Helpfully, in its news story, the Commission identifies the sources of the rules, starting with Article 48(a) of the Treaty on the Functioning of the European Union (TFEU), which sets out the right of free movement.
This basic right is fleshed out by Regulation (EC) No 883/2004
on the coordination of social security systems, which is then given teeth by Regulation (EC) No 987/2009
, laying down the procedure for implementing 883/2004.
Readers will note that both these instruments were agreed during Labour's last term in office, although this makes no particular difference. These are Single Market measures, agreed by majority vote in the European Parliament and by QMV in the Council, so the UK could not have blocked the measure even if it had wanted to.
Nevertheless, it is ironic that Regulation 987/2009 entered into force on 1 May 2010, only days before the general election, after which the coalition government under David Cameron took office. It is thus Mr Cameron who is having to bear the political fallout of something that was agreed by his predecessor, over which he has no immediate control.
Facing the prime minister then is the prospect of seeking repeal of these crucial regulations, which lies entirely within the gift of the Commission to propose, and the European Parliament and Council to dispose, while also attempting to remove or modify a core article of the Treaty, one which has been with us since the Treaty of Rome in 1957.
But, with the Telegraph
and others prattling about "renegotiation", we are, as Autonomous Mind
observes, in "Fantasy Island".
In what is a colossal waste of time and effort, "senior MPs" have started travelling to European capitals to discuss how to reform the EU ahead of the "in-out" referendum David Cameron has promised to hold by 2017. These are the Muppets from the Fresh Start group, who are also planning to publish a "negotiating mandate" laying out ten areas of "necessary reform" in which so-called "benefit tourism" will feature prominently.

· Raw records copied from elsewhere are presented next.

(* ===== verification/Encoding.v ===== *)
(** * Encodings the program takes from Go's standard library

    base64 without padding (encoding/base64, RawStdEncoding and RawURLEncoding),
    decimal numbers (strconv.FormatInt, ParseInt) and strings.Cut, on byte strings,
    with the lemmas that decoding gives back what was encoded.  A uuid.UUID is an
    array of sixteen bytes; the development takes it as the number they spell. *)

From Stdlib Require Import Ascii String Decimal DecimalString DecimalZ DecimalFacts.
From S2P Require Import Prelude Text.

#[local] Open Scope list_scope.
#[local] Open Scope Z_scope.

(** ** Bytes *)

(** The byte of a code, modulo 256 as a conversion to uint8. *)
Definition byte_of (z : Z) : ascii := ascii_of_N (Z.to_N (z mod 256)).

Lemma byte_code_range c : 0 <= byte_code c < 256.
Proof. unfold byte_code. pose proof (N_ascii_bounded c). lia. Qed.

Lemma byte_of_code c : byte_of (byte_code c) = c.
Proof.
  unfold byte_of. pose proof (byte_code_range c). rewrite Z.mod_small by done. unfold byte_code.
  by rewrite N2Z.id, ascii_N_embedding.
Qed.

Lemma byte_code_of z : byte_code (byte_of z) = z mod 256.
Proof.
  unfold byte_of, byte_code. pose proof (Z.mod_pos_bound z 256). rewrite N_ascii_embedding by lia. lia.
Qed.

Lemma bytes_app s t : bytes (s +:+ t) = bytes s ++ bytes t.
Proof. unfold bytes. induction s as [|c s IH]; [done|]. exact (f_equal (cons c) IH). Qed.

(** ** base64 *)

(** The two alphabets differ in their last two characters. *)
Inductive Encoding := RawStdEncoding | RawURLEncoding.

Definition sextet (enc : Encoding) (v : Z) : ascii :=
  byte_of (if v <? 26 then 65 + v else if v <? 52 then 71 + v else if v <? 62 then v - 4
           else match enc with
                | RawStdEncoding => if v =? 62 then 43 else 47
                | RawURLEncoding => if v =? 62 then 45 else 95
                end).

(** The value of a character of the alphabet. *)
Definition sextet_value (enc : Encoding) (c : ascii) : option Z :=
  let z := byte_code c in
  if (65 <=? z) && (z <=? 90) then Some (z - 65)
  else if (97 <=? z) && (z <=? 122) then Some (z - 71)
  else if (48 <=? z) && (z <=? 57) then Some (z + 4)
  else match enc with
       | RawStdEncoding => if z =? 43 then Some 62 else if z =? 47 then Some 63 else None
       | RawURLEncoding => if z =? 45 then Some 62 else if z =? 95 then Some 63 else None
       end.

Fixpoint encode (enc : Encoding) (l : list ascii) : list ascii :=
  match l with
  | a :: b :: c :: r =>
    let v := byte_code a * 65536 + byte_code b * 256 + byte_code c in
    sextet enc (v / 262144) :: sextet enc (v / 4096 mod 64) :: sextet enc (v / 64 mod 64) :: sextet enc (v mod 64) ::
    encode enc r
  | [a; b] =>
    let v := byte_code a * 65536 + byte_code b * 256 in
    [sextet enc (v / 262144); sextet enc (v / 4096 mod 64); sextet enc (v / 64 mod 64)]
  | [a] => let v := byte_code a * 65536 in [sextet enc (v / 262144); sextet enc (v / 4096 mod 64)]
  | [] => []
  end.

(** A last group of one character is an error; the spare bits of a last group are
    not looked at. *)
Fixpoint decode (enc : Encoding) (l : list ascii) : option (list ascii) :=
  match l with
  | c0 :: c1 :: c2 :: c3 :: r =>
    d0 ← sextet_value enc c0; d1 ← sextet_value enc c1; d2 ← sextet_value enc c2; d3 ← sextet_value enc c3;
    let v := d0 * 262144 + d1 * 4096 + d2 * 64 + d3 in
    rest ← decode enc r;
    Some (byte_of (v / 65536) :: byte_of (v / 256) :: byte_of v :: rest)
  | [c0; c1; c2] =>
    d0 ← sextet_value enc c0; d1 ← sextet_value enc c1; d2 ← sextet_value enc c2;
    let v := d0 * 262144 + d1 * 4096 + d2 * 64 in
    Some [byte_of (v / 65536); byte_of (v / 256)]
  | [c0; c1] =>
    d0 ← sextet_value enc c0; d1 ← sextet_value enc c1;
    Some [byte_of ((d0 * 262144 + d1 * 4096) / 65536)]
  | [_] => None
  | [] => Some []
  end.

(** Line breaks are skipped wherever they stand. *)
Definition is_break (c : ascii) : bool := (byte_code c =? 10) || (byte_code c =? 13).

Definition EncodeToString (enc : Encoding) (b : list ascii) : string := text (encode enc b).
Definition DecodeString (enc : Encoding) (s : string) : option (list ascii) :=
  decode enc (List.filter (fun c => negb (is_break c)) (bytes s)).

(** Sixty-four cases each. *)
Lemma sextets_ok enc :
  forallb (fun v => bool_decide (sextet_value enc (sextet enc v) = Some v) && negb (is_break (sextet enc v)))
    (map Z.of_nat (seq 0 64)) = true.
Proof. by destruct enc; vm_compute. Qed.

Lemma sextet_ok enc v : 0 <= v < 64 -> sextet_value enc (sextet enc v) = Some v /\ is_break (sextet enc v) = false.
Proof.
  intros Hv. pose proof (sextets_ok enc) as H. rewrite forallb_forall in H.
  specialize (H v). rewrite in_map_iff in H. destruct (andb_prop _ _ (H ltac:(exists (Z.to_nat v); rewrite in_seq; lia))) as [H1 H2].
  split; [by apply bool_decide_eq_true_1 in H1 | by apply negb_true_iff in H2].
Qed.

(** Induction by groups of three bytes. *)
Lemma groups_ind (P : list ascii -> Prop) :
  P [] -> (forall a, P [a]) -> (forall a b, P [a; b]) -> (forall a b c r, P r -> P (a :: b :: c :: r)) -> forall l, P l.
Proof.
  intros H0 H1 H2 H3 l. assert (H : P l /\ (forall a, P (a :: l)) /\ forall a b, P (a :: b :: l)); [|apply H].
  induction l as [|c l (IH0 & IH1 & IH2)]; [done|]. split; [apply IH1|]. split; [intros a; apply IH2 | intros a b; by apply H3].
Qed.

(** The codes in sight are bytes; division and remainder become equations. *)
Ltac codes :=
  repeat match goal with c : ascii |- _ => lazymatch goal with
    | _ : 0 <= byte_code c < 256 |- _ => fail
    | _ => pose proof (byte_code_range c) end end;
  Z.div_mod_to_equations; lia.

Ltac sextets enc :=
  repeat match goal with |- context [is_break (sextet enc ?v)] => rewrite (proj2 (sextet_ok enc v ltac:(codes))) end;
  repeat match goal with |- context [sextet_value enc (sextet enc ?v)] => rewrite (proj1 (sextet_ok enc v ltac:(codes))) end.

Lemma encode_breaks enc l : List.filter (fun c => negb (is_break c)) (encode enc l) = encode enc l.
Proof.
  induction l as [| a | a b | a b c r IH] using groups_ind; [done | ..]; cbn [encode List.filter]; sextets enc;
    cbn [negb]; by rewrite ?IH.
Qed.

Lemma four_sextets v : v / 262144 * 262144 + v / 4096 mod 64 * 4096 + v / 64 mod 64 * 64 + v mod 64 = v.
Proof. Z.div_mod_to_equations. lia. Qed.

Lemma three_sextets n : let v := n * 256 in v / 262144 * 262144 + v / 4096 mod 64 * 4096 + v / 64 mod 64 * 64 = v.
Proof. cbv zeta. Z.div_mod_to_equations. lia. Qed.

Lemma two_sextets n : let v := n * 65536 in v / 262144 * 262144 + v / 4096 mod 64 * 4096 = v.
Proof. cbv zeta. Z.div_mod_to_equations. lia. Qed.

Lemma byte_of_eq z c : z mod 256 = byte_code c -> byte_of z = c.
Proof. intros E. rewrite <- (byte_of_code c). unfold byte_of. rewrite E, (Z.mod_small (byte_code c)); [done | apply byte_code_range]. Qed.

Lemma encode_nonempty enc l : l ≠ [] -> encode enc l ≠ [].
Proof. intros H. destruct l as [|a [|b [|c r]]]; [done | | |]; by cbn [encode]. Qed.

Lemma decode_encode enc l : decode enc (encode enc l) = Some l.
Proof.
  induction l as [| a | a b | a b c r IH] using groups_ind; [done | ..]; cbn [encode decode]; sextets enc; cbn [mbind option_bind];
    rewrite ?IH; cbn [mbind option_bind].
  - rewrite two_sextets. repeat f_equal. apply byte_of_eq. codes.
  - replace (byte_code a * 65536 + byte_code b * 256) with ((byte_code a * 256 + byte_code b) * 256) by lia.
    rewrite three_sextets. repeat f_equal; apply byte_of_eq; codes.
  - rewrite four_sextets. repeat f_equal; apply byte_of_eq; codes.
Qed.

(** What was encoded is decoded to itself. *)
Lemma DecodeString_EncodeToString enc b : DecodeString enc (EncodeToString enc b) = Some b.
Proof. unfold DecodeString, EncodeToString. by rewrite bytes_text, encode_breaks, decode_encode. Qed.

(** ** Decimal numbers *)

(** strconv.FormatInt(z, 10) *)
Definition FormatInt (z : Z) : string := NilZero.string_of_int (Z.to_int z).

(** strconv.ParseInt(s, 10, 64): an optional sign, at least one digit, in range. *)
Definition ParseInt (s : string) : option Z :=
  n ← match s with
      | String "-"%char r => u ← NilZero.uint_of_string r; Some (- Z.of_uint u)
      | String "+"%char r => u ← NilZero.uint_of_string r; Some (Z.of_uint u)
      | _ => u ← NilZero.uint_of_string s; Some (Z.of_uint u)
      end;
  if (- 2 ^ 63 <=? n) && (n <? 2 ^ 63) then Some n else None.

(** strings.Cut by one byte. *)
Fixpoint Cut (sep : ascii) (l : list ascii) : option (list ascii * list ascii) :=
  match l with
  | [] => None
  | c :: l' => if Ascii.eqb c sep then Some ([], l') else p ← Cut sep l'; Some (c :: p.1, p.2)
  end.

Lemma Cut_app sep l r : sep ∉ l -> Cut sep (l ++ sep :: r) = Some (l, r).
Proof.
  induction l as [|c l IH]; intros H; cbn [Cut app].
  - by rewrite Ascii.eqb_refl.
  - apply not_elem_of_cons in H as [Hne Hl]. destruct (Ascii.eqb_spec c sep); [congruence|]. by rewrite IH.
Qed.

(** The characters of a printed number: digits and a sign in front. *)
Definition numeral (c : ascii) : bool := is_digit c || (byte_code c =? 45).

Lemma uint_digits u : Forall (fun c => is_digit c = true) (bytes (NilEmpty.string_of_uint u)).
Proof. unfold bytes. induction u; cbn; constructor; done. Qed.

Lemma uint_nil (u : uint) : u = Nil \/ u <> Nil.
Proof. destruct u; auto; by right. Qed.

Lemma nonempty_uint u : u <> Nil -> NilZero.string_of_uint u = NilEmpty.string_of_uint u.
Proof. by destruct u. Qed.

Lemma FormatInt_numeral z : Forall (fun c => numeral c = true) (bytes (FormatInt z)).
Proof.
  assert (H : forall u, Forall (fun c => numeral c = true) (bytes (NilZero.string_of_uint u))).
  { intros u. destruct (uint_nil u) as [->|Hu]; [by repeat constructor|].
    rewrite nonempty_uint by done. eapply Forall_impl; [apply uint_digits|]. intros c Hc. cbn in Hc. unfold numeral. by rewrite Hc. }
  unfold FormatInt. destruct (Z.to_int z) as [u|u]; cbn; [apply H|]. constructor; [done | apply H].
Qed.

Lemma numeral_not c l : Forall (fun c => numeral c = true) l -> numeral c = false -> c ∉ l.
Proof. intros H Hc Hin. rewrite Forall_forall in H. specialize (H c Hin). congruence. Qed.

Lemma parse_digits u : u <> Nil ->
  ParseInt (NilZero.string_of_uint u) =
  if (- 2 ^ 63 <=? Z.of_uint u) && (Z.of_uint u <? 2 ^ 63) then Some (Z.of_uint u) else None.
Proof.
  intros Hu. pose proof (NilZero.usu u Hu) as E. rewrite (nonempty_uint u Hu) in *. unfold ParseInt.
  destruct u; try done; cbn [NilEmpty.string_of_uint] in *; rewrite E; done.
Qed.

Lemma to_uint_nonempty p : Pos.to_uint p <> Nil.
Proof. apply DecimalPos.Unsigned.to_uint_nonnil. Qed.

Lemma ParseInt_FormatInt z : is_int64 z -> ParseInt (FormatInt z) = Some z.
Proof.
  intros Hz. unfold is_int64 in Hz. pose proof (DecimalZ.of_to z) as E.
  assert (R : (- 2 ^ 63 <=? z) && (z <? 2 ^ 63) = true) by (apply andb_true_iff; split; [apply Z.leb_le | apply Z.ltb_lt]; lia).
  destruct z as [|p|p]; [done | |]; cbn [Z.to_int] in *; unfold FormatInt; cbn [Z.to_int NilZero.string_of_int Z.of_int] in *.
  - rewrite parse_digits by apply to_uint_nonempty. change (Z.of_uint (Pos.to_uint p)) with (Z.of_int (Pos (Pos.to_uint p))).
    cbn [Z.of_int]. by rewrite E, R.
  - unfold ParseInt. cbn [NilZero.string_of_int]. rewrite NilZero.usu by apply to_uint_nonempty. cbn [mbind option_bind].
    by rewrite E, R.
Qed.

(** ** Identifiers as bytes *)

(** The n bytes of a number, the highest first. *)
Fixpoint be_bytes (n : nat) (z : Z) : list ascii :=
  match n with
  | O => []
  | S n' => be_bytes n' (z / 256) ++ [byte_of z]
  end.

Definition be_value (l : list ascii) : Z := foldl (fun n c => n * 256 + byte_code c) 0 l.

Lemma be_value_bytes n z : be_value (be_bytes n z) = z mod 256 ^ Z.of_nat n.
Proof.
  revert z. induction n as [|n IH]; intros z; [by rewrite Z.mod_1_r|]. cbn [be_bytes]. unfold be_value in *.
  rewrite foldl_app, IH. cbn [foldl]. rewrite byte_code_of, Nat2Z.inj_succ, Z.pow_succ_r by lia.
  rewrite (Z.rem_mul_r z 256) by lia. lia.
Qed.

Lemma length_be_bytes n z : Datatypes.length (be_bytes n z) = n.
Proof. revert z. induction n as [|n IH]; intros z; [done|]. cbn [be_bytes]. rewrite length_app, IH. cbn. lia. Qed.

(** [id[:]], and uuid.FromBytes, which takes any sixteen bytes. *)
Definition uuid_bytes (id : Z) : list ascii := be_bytes 16 id.
Definition uuid_FromBytes (b : list ascii) : option Z :=
  if (Datatypes.length b =? 16)%nat then Some (be_value b) else None.

Definition is_uuid (id : Z) : Prop := 0 <= id < 2 ^ 128.

Lemma uuid_FromBytes_bytes id : is_uuid id -> uuid_FromBytes (uuid_bytes id) = Some id.
Proof.
  intros H. unfold uuid_FromBytes, uuid_bytes. rewrite length_be_bytes, be_value_bytes. cbn [Nat.eqb]. f_equal.
  apply Z.mod_small. exact H.
Qed.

It is a measure of the utter fatuity of the Telegraph's
coverage that the paper credits Fresh Start with having "sensible ideas". It joins the voices of those saying that the Prime Minister must draft his negotiating position as soon as possible. The more work that is done now, before the 2015 election, the more fruitful the negotiations will be should Mr Cameron win a second term, the paper says.
Thus we are told, his vision for a reformed EU needs to be clear, practical and directly to address the concerns of voters, adding with a vacuity that you could bottle and sell, "This could be the moment that redefines our relationship with Europe for ever".
Turn now to a piece we wrote two years ago
, pointing out that not only does Mr Cameron not have the power to call for IGC, he is not even able to insist on items being included on the agenda when one is convened.
More to the point, a change as substantive as removing or modifying the treaty provisions on freedom of movement would require a convention, over which Mr Cameron would have no control at all. And it is this convention which is, in any case, in the offing, with a possible launch in the Spring of 2015.
When the history of this period comes to be written, therefore, one would expect there to be more than a passing footnote about how the legacy media were bogged down with trivia
, unable or unwilling to address the fundamentals of treaty law, without which their writing is so much idle prattle.
Most of all, it seems, the media suffer from an incurable dose of "little Englandary", focused as they are entirely on Westminster-centric politics, unable to appreciate that we are part of a European
Union which dictates the agenda.
Sooner or later, the legacy media (and the likes of Mr Cameron and the Fresh Start group) are going to have to come to terms with reality. Why, though, does it have to take so long?